(See front cover)
One morning last week Queen Elizabeth chatted in Buckingham Palace with Frau Joachim von Ribbentrop, daughter of Germany's great Henkell imitation champagne family. Meanwhile, King George VI received Herr Ribbentrop, the new German Foreign Minister and onetime Henkell salesman, who in public makes a point of greeting His Majesty with the Nazi salute (TIME, Feb. 15, 1937). Below stairs, Buckingham Palace secretaries were receiving news reports from Munich, denied from Berlin, that that great south German city had awakened to find German mobilization against Austria far advanced.

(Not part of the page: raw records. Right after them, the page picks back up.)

(* ===== verification/HubSpec.v ===== *)
(** What the service manager of [Hub] guarantees: what each request can change, the
    bounds of its tables, the death links, the registry as a map from names to binders, the
    rule of client callbacks; and what it does not: runs in which the death of a service, the
    owner of a name or a client goes unnoticed. *)

From Stdlib Require Import ZArith Lia.
From stdpp Require Import base gmap strings list.
From S2P Require Import Prelude Errors Status ProxyCache Hub.

Section Requests.
Context (descriptor_of : nat -> string) (allow : bool) (natives : nat -> bool).
Local Abbreviation knows := (Hub.knows natives).
Local Abbreviation valid_request := (Hub.valid_request natives).
Local Abbreviation serve := (Hub.serve descriptor_of allow).
Local Abbreviation hub_reachable := (Hub.hub_reachable descriptor_of allow natives).

(** * What a request can change *)

(** All of a service but the two flags of its clients. *)
Definition core (sv : Service) : Service :=
  mkService (binder sv) (dump_priority sv) false false (context sv) (is_accessor sv).

Definition same_shape (i i' : Inner) : Prop :=
  core <$> name_to_service i' = core <$> name_to_service i /\
  name_to_registration_callbacks i' = name_to_registration_callbacks i /\
  name_to_client_callbacks i' = name_to_client_callbacks i.

Lemma same_shape_refl i : same_shape i i.
Proof. done. Qed.
Lemma same_shape_trans i1 i2 i3 : same_shape i1 i2 -> same_shape i2 i3 -> same_shape i1 i3.
Proof. intros (A1 & A2 & A3) (B1 & B2 & B3). split_and!; congruence. Qed.

Lemma update_shape name f i : (forall sv, core (f sv) = core sv) -> same_shape i (update_service name f i).
Proof.
  intros Hf. split_and!; [| done | done]. cbn. apply map_eq. intros n.
  rewrite !lookup_fmap. destruct (decide (name = n)) as [<- | Hne].
  - rewrite lookup_alter_eq. destruct (name_to_service i !! name); cbn; [by rewrite Hf | done].
  - by rewrite lookup_alter_ne.
Qed.

Lemma send_shape name v i p : same_shape i (send_client_callback_notification name v i p).1.
Proof.
  unfold send_client_callback_notification. repeat case_match; cbn; try apply same_shape_refl;
    by apply update_shape.
Qed.

Lemma guaranteed_shape name v sv i p : same_shape i (guaranteed_step name v sv i p).1.2.
Proof.
  unfold guaranteed_step. destruct (guarantee_client sv); [| done].
  pose proof (send_shape name true i p). destruct (negb _ && negb v).
  - destruct (send_client_callback_notification name true i p) as [i1 p1]. cbn in *.
    case_match; cbn; [| done]. eapply same_shape_trans; [done |]. by apply update_shape.
  - case_match; cbn; [| done]. by apply update_shape.
Qed.

Lemma reported_shape name v r : same_shape r.1.2 (reported_step name v r).1.2.
Proof.
  destruct r as [[c i] p]. unfold reported_step. destruct (v && negb c); [| done].
  pose proof (send_shape name true i p). by destruct (send_client_callback_notification _ _ _ _).
Qed.

Lemma interval_shape name v w r : same_shape r.1.2 (interval_step name v w r).1.2.
Proof.
  destruct r as [[c i] p]. unfold interval_step. destruct (w && negb v && c); [| done].
  pose proof (send_shape name false i p). by destruct (send_client_callback_notification _ _ _ _).
Qed.

Lemma handle_shape prox count known name w i p :
  same_shape i (handle_service_client_callback prox count known name w i p).1.2.
Proof.
  unfold handle_service_client_callback. repeat case_match; cbn; try apply same_shape_refl.
  eapply same_shape_trans; [| apply interval_shape].
  eapply same_shape_trans; [| apply reported_shape]. apply guaranteed_shape.
Qed.

Lemma poll_shape prox count names i p : same_shape i (poll_names prox count names i p).1.
Proof.
  revert i p. induction names as [| n names IH]; intros i p; cbn; [done |].
  pose proof (handle_shape prox count KNOWN_CLIENTS_PERIODIC n true i p).
  destruct (handle_service_client_callback _ _ _ _ _ _ _) as [[c i1] p1].
  eapply same_shape_trans; [done | apply IH].
Qed.

Lemma try_get_shape prox count name i p : same_shape i (try_get_binder prox count name i p).1.2.
Proof.
  unfold try_get_binder. destruct (name_to_service i !! name) as [sv |]; [| done].
  pose proof (handle_shape prox count KNOWN_CLIENTS_ON_DEMAND name false
                (update_service name (with_guarantee true) i) p) as H.
  destruct (handle_service_client_callback _ _ _ _ _ _ _) as [[c i1] p1]. cbn in *.
  eapply same_shape_trans; [by apply (update_shape name (with_guarantee true)) |].
  eapply same_shape_trans; [exact H |]. by apply update_shape.
Qed.

(** The tables but the client flags, and the world but the log of callbacks. *)
Record same_but (s s' : Hub) : Prop := mkSame {
  sb_inner : same_shape (inner s) (inner s');
  sb_world : proxy_of s' = proxy_of s /\ cache s' = cache s /\ hub_generation s' = hub_generation s /\
    dead s' = dead s /\ links s' = links s /\ channel s' = channel s
}.

Lemma same_but_refl s : same_but s s.
Proof. done. Qed.
Lemma same_but_trans s1 s2 s3 : same_but s1 s2 -> same_but s2 s3 -> same_but s1 s3.
Proof.
  intros [A (A1 & A2 & A3 & A4 & A5 & A6)] [B (B1 & B2 & B3 & B4 & B5 & B6)].
  split; [by eapply same_shape_trans | split_and!; congruence].
Qed.
Lemma same_but_inner s i l : same_shape (inner s) i -> same_but s (set_fired l (set_inner i s)).
Proof. done. Qed.

Lemma propagate_same deliver p s : same_but s (fire_pending_propagate deliver p s).2.
Proof.
  revert s. induction p as [| cb p IH]; intros s; cbn; [done |]. unfold bind, fire.
  destruct (deliver cb); cbn; try done. apply (same_but_trans _ (set_fired (fired s ++ [cb]) s)); [done | apply IH].
Qed.

Lemma lookup_same count name s : same_but s (lookup_binder count name s).2.
Proof.
  unfold lookup_binder. unfold bind, get. cbn.
  pose proof (try_get_shape (as_proxy s) count name (inner s) []) as H.
  destruct (try_get_binder _ _ _ _ _) as [[r i] p]. cbn in *. by apply same_but_inner.
Qed.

Herr and Frau Ribbentrop, who had been greeted everywhere they went in London with angry cries of "Release Pastor Niemöller!", "Release Thälmann!" and "Get out, Ribbentrop!", then went along from Buckingham Palace to the second most exclusive address in the British Empire, No. 10 Downing Street. There a State luncheon, with plenty of wine, was offered them by Prime Minister & Mrs. Neville Chamberlain, who had invited pro-French Mr. & Mrs. Winston Churchill, pro-German Lord & Lady Londonderry and all the Cabinet's biggest wigs & wives. The news tickers at No. 10 were chattering about how all Munich's motor vehicles, including beer trucks, had been commandeered and were roaring out along Adolf Hitler's concrete military Autobahnen toward Austria.
All Europe was simultaneously drawing deductions from the hospitality of Buckingham Palace and No. 10. The Quai d'Orsay was hearing from Rome that Mussolini, now just entering upon negotiations through diplomatic channels with Chamberlain and already on an Axis with Hitler (TIME, Nov. 2, 1936), was "in these circumstances" not again going to mobilize Italian troops along the frontier of Austria as he did in 1934 after the Nazi assassination of Austrian Chancellor Engelbert Dollfuss.
"In the Circumstances."' The French Army, Navy and Air Force were recently coordinated for quick action in emergencies under a new Super General Staff (TIME, Jan. 31), and a reason given for this was that lack of such coordination had "paralyzed" what might otherwise have been quick French action after Hitler invaded the Rhineland. But there was last week no Cabinet in France at the moment, and to the Austrian Government, calling frantically from Vienna, the Quai d'Orsay had to reply that "in the circumstances" no action likely to check the German advance could be taken by France.
Only Czechoslovakia, the most powerful satellite of France, remained as a possible source of armed assistance to the Austrian Government. But, perhaps because Czechoslovaks fear they may be next on Vegetarian Adolf Hitler's menu, the attitude of Prague "in the circumstances" last week was to lie low. "Europe's Smartest Little Statesman," famed Czechoslovak President Eduard Benes, could think of nothing better than to observe: "In spite of the great importance of material strength . . . the most important forces are spiritual." After all. one bold remark by Benes might cause Hitler to speed German troops toward Prague, as well as Vienna.